LLMs for HPC

Large Language Models (LLMs) are increasingly demonstrating their ability to improve the software development process. Because of this there has been a recent explosion in tools and research that target integrating LLMs into code development processes and even creating new types of tools. Incorporating these approaches into HPC, parallel, and scientific code development has the potential to drastically improve the quality and quantity of software in these fields moving forward. However, HPC code has different concerns and priorities than other areas of computer science, such as a larger emphasis on performance, parallelism, and fidelity. Likewise special attention is needed when designing LLM-based tools for HPC, so that these priorities remain integral in the design.

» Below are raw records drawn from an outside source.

Example draining_overshoots :
  exists s s', servers poolSmall !! 0 = Some s /\
    s' = refreshServer poolAlive poolSmall
           (fst (decideServerActions poolAlive poolSmall s (9 * second))) /\
    joinableMaxUsers s = 9 /\ joinableMaxUsers s' - joinableUsers s' = 3 /\
    fst (serverNeededHeadroom (9 * second) s) = 4.
Proof. do 2 eexists. split; [vm_compute; reflexivity|]. split; [reflexivity|]. vm_compute. done. Qed.

Lemma pickServerInstance_least_witness :
  exists s, poolServer 1 = Some s /\
    fst (pickServerInstance poolAlive (passes 1 pool3) s true) = Some 26000 /\
    exists i c, i ∈ InstanceIDs s /\
      candidateOf poolAlive (passes 1 pool3) s true i = Some c /\ listenPort c = 26000.
Proof.
  assert (exists s, poolServer 1 = Some s /\ RoundRobinCursor s = 0 /\
            fst (pickServerInstance poolAlive (passes 1 pool3) s true) = Some 26000)
    as (s & Hs & Hc & Hp)
    by (eexists; split; [vm_compute; reflexivity|]; split; [reflexivity|vm_compute; reflexivity]).
  exists s. split; [exact Hs|]. split; [exact Hp|].
  pose proof (pickServerInstance_least poolAlive (passes 1 pool3) s true
    (passes_ok 1 pool3 pool3_ok) ltac:(lia)) as T.
  rewrite Hp in T. destruct T as (i & c & Hi & Hcand & Hport & _). exists i, c. auto.
Defined.

Lemma pickServerInstance_round_robin_witness :
  exists s, poolServer 1 = Some s /\
    pickMany poolAlive (passes 1 pool3)
      (length (leastLoaded (routableTo poolAlive (passes 1 pool3) s))) s
    ≡ₚ [Some 26000; Some 26001].
Proof.
  assert (exists s, poolServer 1 = Some s /\ RoundRobinCursor s = 0 /\
            listenPort <$> leastLoaded (routableTo poolAlive (passes 1 pool3) s) = [26000; 26001])
    as (s & Hs & Hc & Hp)
    by (eexists; split; [vm_compute; reflexivity|]; split; [reflexivity|vm_compute; reflexivity]).
  exists s. split; [exact Hs|].
  pose proof (pickServerInstance_round_robin poolAlive (passes 1 pool3) s ltac:(lia)) as T.
  cbv zeta in T. rewrite Hp in T. exact T.
Defined.
(** What [registerServerLaunch] adds to the tables. *)
Lemma registerServerLaunch_tables alv launch m :
  let m' := snd (registerServerLaunch alv launch m) in
  serversByID m' = <[Line launch + 1 := nextServerPtr m]> (serversByID m) /\
  nextServerPtr m' = nextServerPtr m + 1 /\ nextInstanceID m' = nextInstanceID m + 1 /\
  serverByInstanceID m' = <[nextInstanceID m := nextServerPtr m]> (serverByInstanceID m) /\
  instancesByID m' = {[nextInstanceID m]} ∪ instancesByID m.
Proof.
  assert (ServerID (newServer m launch) = Line launch + 1) as Hid.
  { unfold newServer. by destruct (launchConfiguredPort launch). }
  cbv zeta. unfold registerServerLaunch. rewrite Hid. done.
Qed.

(** A line chosen by [LaunchServer] is not in use when it is chosen, but the lock is
released before the server is registered: two launches that choose before either registers
choose the same line, and the second registration replaces the first.  The first server
keeps its instance, but no id leads to it any more. *)
Theorem LaunchServer_race m alive' binary1 binary2 stamp1 stamp2 args1 args2 :
  reg_ok m ->
  let l1 := launchFor m binary1 stamp1 args1 in
  let l2 := launchFor m binary2 stamp2 args2 in
  let m1 := snd (registerServerLaunch alive l1 m) in
  let m2 := snd (registerServerLaunch alive' l2 m1) in
  let p1 := nextServerPtr m in
  serversByID m !! (Line l1 + 1) = None /\ Line l1 = Line l2 /\
  serverByInstanceID m2 !! nextInstanceID m = Some p1 /\ nextInstanceID m ∈ instancesByID m2 /\
  serversByID m1 !! (Line l1 + 1) = Some p1 /\ forall k, serversByID m2 !! k <> Some p1.
Proof.
  intros Hok l1 l2 m1 m2 p1.
  assert (forall k p, serversByID m !! k = Some p -> p <> p1) as Hfresh.
  { intros k p Hk ->. destruct (ro_byid _ _ Hok _ _ Hk) as (s & Hs & _).
  apply (ro_server _ _ Hok) in Hs as [Hlt _]. unfold p1 in Hlt. lia. }
  destruct (registerServerLaunch_tables alive l1 m) as (HA1 & HB1 & HC1 & HD1 & HE1).
  pose proof (registerServerLaunch_tables alive' l2 m1) as (HA2 & _ & _ & HD2 & HE2).
  fold m1 in HA1, HB1, HC1, HD1, HE1. fold m2 in HA2, HD2, HE2.
  split_and!.
  - destruct (serversByID m !! (Line l1 + 1)) as [p|] eqn:Hk; [|done].
  destruct (ro_byid _ _ Hok _ _ Hk) as (s & Hs & Hsid).
  pose proof (nextLine_above m _ p s Hk Hs) as Hlt.
  apply (ro_server _ _ Hok) in Hs as [_ Hs]. pose proof (sk_line _ _ _ Hs).
  unfold l1, launchFor in Hsid. cbn in Hsid. lia.
  - done.
  - rewrite HD2, HC1, lookup_insert_ne, HD1 by lia. apply lookup_insert_eq.
  - rewrite HE2, HE1. set_solver.
  - rewrite HA1. apply lookup_insert_eq.
  - intros k. rewrite HA2, HA1, HB1. change (Line l2) with (Line l1). rewrite insert_insert_eq.
  rewrite lookup_insert. case_decide as Hd; [|by intros ?%Hfresh].
  intros [= Hx]. unfold p1 in Hx. lia.
Qed.

(** [StopServer] takes an instance whose process is still being started for a dead one:
it removes the record, and the start completes on a record the registry no longer maps.
The process then runs, but neither the registry nor [StopAll] knows of it. *)
Theorem stop_during_start_orphans alive' i srv launch m m1 :
  reg_ok m -> i ∈ instancesByID m -> startRecordBegin alive i m = Ok (launch, m1) ->
  let m3 := startRecordDone i srv (removeServerRecordLocked alive' i m1) in
  mstep m m1 /\ mstep m1 (removeServerRecordLocked alive' i m1) /\
  mstep (removeServerRecordLocked alive' i m1) m3 /\
  (exists rec, instances m3 !! i = Some rec /\ Running rec = Some srv) /\
  i ∉ instancesByID m3 /\ forall srv', (i, srv') ∉ runningServers m3.
Proof.
  intros Hok Hin Hb m3. destruct (startRecordBegin_lookup _ _ _ _ Hb) as (rec & _ & _ & _ & _ & H1).
  pose proof (startRecordBegin_ok _ _ _ _ _ Hok Hb) as Hok1.
  assert (i ∉ instancesByID m3) as Hni by (apply not_in_after_remove; exact Hok1).
  split_and!; [by eapply step_start_begin|constructor|constructor| |done|].
  - assert (instances (removeServerRecordLocked alive' i m1) = instances m1) as HI.
  { unfold removeServerRecordLocked.
  assert (forall port m', instances (removeServerIDFromPortLocked port i m') = instances m') as Hsame
    by (intros; unfold removeServerIDFromPortLocked; by repeat split_match).
  destruct (instanceByID m1 i) as [r|]; [|done]. destruct (spec r);
    repeat match goal with |- context [match ?o with Some _ => _ | None => _ end] => destruct o end;
    cbn; by rewrite ?Hsame. }
  eexists. split; [unfold m3, startRecordDone; rewrite updInstance_lookup, decide_True, HI, H1 by done|]; done.
  - intros srv' Hx. unfold runningServers in Hx. apply list_elem_of_omap in Hx as (j & Hj & Hx).
  destruct (instances m3 !! j) as [r|]; [|done]. destruct (Running r); [|done].
  injection Hx as -> _. by apply elem_of_elements in Hj.
Qed.
End Behaviour.

(** * Concrete runs *)

Definition lifeAlive (p : Z) : bool := p =? 7.
Definition lifeServer : managedServer := mkManaged 0 (Some 7) (Some 0).
Definition lifeStart : startEnv := mkStartEnv None None None None None lifeServer.
Definition lifeManager : ServerManager :=
  snd (registerServerLaunch (H := plain_unicode) lifeAlive sampleLaunch (freshManager 3 "/run")).
Definition lifeRunning : ServerManager := startRecordDone 0 lifeServer lifeManager.
Definition lifeScaling : ServerManager :=
  updServer 0 (fun s => s <| ScaleUpInFlight := true |>) lifeManager.

Lemma lifeManager_ok : reg_ok lifeManager.
Proof. apply registerServerLaunch_ok, freshManager_ok. Qed.
Lemma lifeRunning_ok : reg_ok lifeRunning.
Proof. apply startRecordDone_ok, lifeManager_ok. Qed.
Lemma lifeScaling_ok : reg_ok lifeScaling.
Proof. apply updServer_core_ok; [exact lifeManager_ok|by right]. Qed.

Lemma reachable_consistent_witness :
  reachable (H := plain_unicode) lifeRunning /\ reg_ok lifeRunning.
Proof.
  assert (reachable (H := plain_unicode) lifeRunning) as Hr.
  { exists 3, "/run"%string. eapply rtc_l; [apply (step_register _ lifeAlive sampleLaunch)|].
    apply rtc_once. apply (step_start_done _ 0 lifeServer). }
  split; [exact Hr|]. exact (reachable_consistent (H := plain_unicode) lifeRunning Hr).
Defined.

Lemma startRecord_outcome_witness :
  exists rec m', instances lifeManager !! 0 = Some rec /\
    startRecord (H := plain_unicode) "/logs" lifeAlive 0 lifeStart lifeManager = (None, m') /\
    exists rec', instances m' !! 0 = Some rec' /\ Launch rec' = sampleLaunch /\
      Running rec' = Some lifeServer /\ awaitingServerInfo rec' = true.
Proof.
  assert (exists rec, instances lifeManager !! 0 = Some rec /\ instanceRunning lifeAlive rec = false /\
            Launch rec = sampleLaunch) as (rec & Hr & Hrun & Hl)
    by (eexists; split; [vm_compute; reflexivity|]; split; reflexivity).
  pose proof (startRecord_outcome (H := plain_unicode) "/logs" lifeAlive 0 lifeStart rec lifeManager Hr
    ltac:(discriminate)) as T.
  destruct (startRecord (H := plain_unicode) "/logs" lifeAlive 0 lifeStart lifeManager) as [err m'].
  rewrite Hrun in T. destruct T as (rec' & Hr' & Hl' & T).
  change (startServer (H := plain_unicode) "/logs" (Launch rec) lifeStart)
    with (@Ok string managedServer lifeServer) in T.
  destruct T as [-> (T1 & T2 & _)]. exists rec, m'. split; [exact Hr|]. split; [reflexivity|].
  exists rec'. rewrite Hl', Hl. auto.
Defined.

Lemma launchServerReplica_settles_witness :
  exists s', servers (launchServerReplica (H := plain_unicode) "/logs" lifeAlive 1 "stamp" lifeStart 5
                        lifeScaling) !! 0 = Some s' /\ ScaleUpInFlight s' = false.
Proof.
  assert (exists s, servers lifeScaling !! 0 = Some s /\ ScaleUpInFlight s = true /\ Autoscales s = true)
    as (s & Hs & Hf & Ha) by (eexists; split; [vm_compute; reflexivity|]; split; reflexivity).
  destruct (launchServerReplica_settles (H := plain_unicode) "/logs" lifeAlive 1 "stamp" lifeStart 5
    lifeScaling 0 s lifeScaling_ok ltac:(discriminate) ltac:(vm_compute; reflexivity) Hs Hf Ha)
    as (s' & Hs' & Hf' & _).
  exists s'. split; [exact Hs'|exact Hf'].
Defined.

(** A process that ignores everything is killed two seconds in. *)
Definition stubborn : stopEnv := mkStopEnv timerFired true timerFired true timerFired.

Lemma stopServer_escalates_witness :
  fst (fst (stopServer (H := plain_unicode) lifeAlive 0 (Some lifeServer) (2 * second) true stubborn
              lifeRunning))
  = [writeQuit; waited 750000000; sendTerm; waited 1250000000; sendKill; waited second] /\
  waitedFor (fst (fst (stopServer (H := plain_unicode) lifeAlive 0 (Some lifeServer) (2 * second) true
                         stubborn lifeRunning))) <= 3 * second.
Proof.
  split; [vm_compute; reflexivity|].
  pose proof (stopServer_escalates (H := plain_unicode) lifeAlive 0 lifeServer (2 * second) stubborn
    lifeRunning eq_refl) as T.
  destruct (stopServer (H := plain_unicode) _ _ _ _ _ _ _) as [[effects err] m'].
  exact (proj2 (proj1 T)).
Defined.

Lemma StopServer_removes_witness :
  exists s m', findServerByIndexLocked 1 lifeRunning = Ok s /\ InstanceIDs s = [0] /\
    StopServer (H := plain_unicode) lifeAlive
      (fun _ => mkStopEnv (processDone (Some exitError)) false timerFired false timerFired)
      (2 * second) 1 lifeRunning = (None, m') /\ 0 ∉ instancesByID m'.
Proof.
  assert (exists s, findServerByIndexLocked 1 lifeRunning = Ok s /\ InstanceIDs s = [0]) as (s & Hs & Hi)
    by (eexists; split; [vm_compute; reflexivity|reflexivity]).
  set (env := fun _ : Z => mkStopEnv (processDone (Some exitError)) false timerFired false timerFired).
  pose proof (StopServer_removes (H := plain_unicode) lifeAlive env (2 * second) 1 lifeRunning s
    lifeRunning_ok ltac:(lia) Hs) as T.
  assert (fst (StopServer (H := plain_unicode) lifeAlive env (2 * second) 1 lifeRunning) = None) as He
    by (vm_compute; reflexivity).
  destruct (StopServer (H := plain_unicode) lifeAlive env (2 * second) 1 lifeRunning) as [err m'].
  cbn in He. subst err. exists s, m'. split; [exact Hs|]. split; [exact Hi|]. split; [reflexivity|].
  apply (proj1 (T (or_introl eq_refl))). rewrite Hi. apply list_elem_of_singleton. reflexivity.
Defined.

Lemma LaunchServer_race_witness :
  let l1 := launchFor lifeManager "nqserver" "A" [] in
  let l2 := launchFor lifeManager "nqserver" "B" [] in
  let m2 := snd (registerServerLaunch (H := plain_unicode) lifeAlive l2
                  (snd (registerServerLaunch (H := plain_unicode) lifeAlive l1 lifeManager))) in
  Line l1 = 1 /\ Line l2 = 1 /\ 1 ∈ instancesByID m2 /\
  map ServerID (serversLocked m2) = [1; 2] /\ forall k, serversByID m2 !! k <> Some 1.
Proof.
  cbv zeta.
  pose proof (LaunchServer_race (H := plain_unicode) lifeAlive lifeManager lifeAlive "nqserver" "nqserver"
    "A" "B" [] [] lifeManager_ok) as T.
  cbv zeta in T. destruct T as (_ & _ & _ & T1 & _ & T2).
  split; [vm_compute; reflexivity|]. split; [vm_compute; reflexivity|].
  split; [exact T1|]. split; [vm_compute; reflexivity|exact T2].
Defined.

Lemma stop_during_start_orphans_witness :
  exists launch m1, startRecordBegin lifeAlive 0 lifeManager = Ok (launch, m1) /\
    0 ∉ instancesByID (startRecordDone 0 lifeServer (removeServerRecordLocked lifeAlive 0 m1)).
Proof.
  destruct (startRecordBegin lifeAlive 0 lifeManager) as [[launch m1]|e] eqn:Hb;
    [|vm_compute in Hb; discriminate Hb].
  exists launch, m1. split; [reflexivity|].
  assert (0 ∈ instancesByID lifeManager) as Hin.
  { apply (bool_decide_unpack _). vm_compute. exact I. }
  pose proof (stop_during_start_orphans (H := plain_unicode) lifeAlive lifeAlive 0 lifeServer launch
    lifeManager m1 lifeManager_ok Hin Hb) as T.
  cbv zeta in T. exact (proj1 (proj2 (proj2 (proj2 (proj2 T))))).
Defined.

Our research focuses on evaluating the state-of-the-practice when applying LLMs to parallel coding tasks, improving LLMs at these tasks, and creating LLM-powered developer tools for HPC. These projects can be found in several of our recent publications [1-4] and the Parallel Code Foundry github organization.

ParEval: Evaluating LLM Capabilities for Parallel Code Generation

A crucial step towards creating HPC-specific LLMs is being able to evaluate an LLM’s capabilities on HPC tasks. It is further helpful to identify the shortcomings of current state-of-the-art models to find areas where improvement is needed. In order to conduct this evaluation we created the ParEval benchmark. ParEval is a set of 420 code generation problems ranging across 7 execution models and 12 different computational problem types. Alongside ParEval we also introduced novel metrics for understanding the runtime performance and scaling behavior of LLM generated code.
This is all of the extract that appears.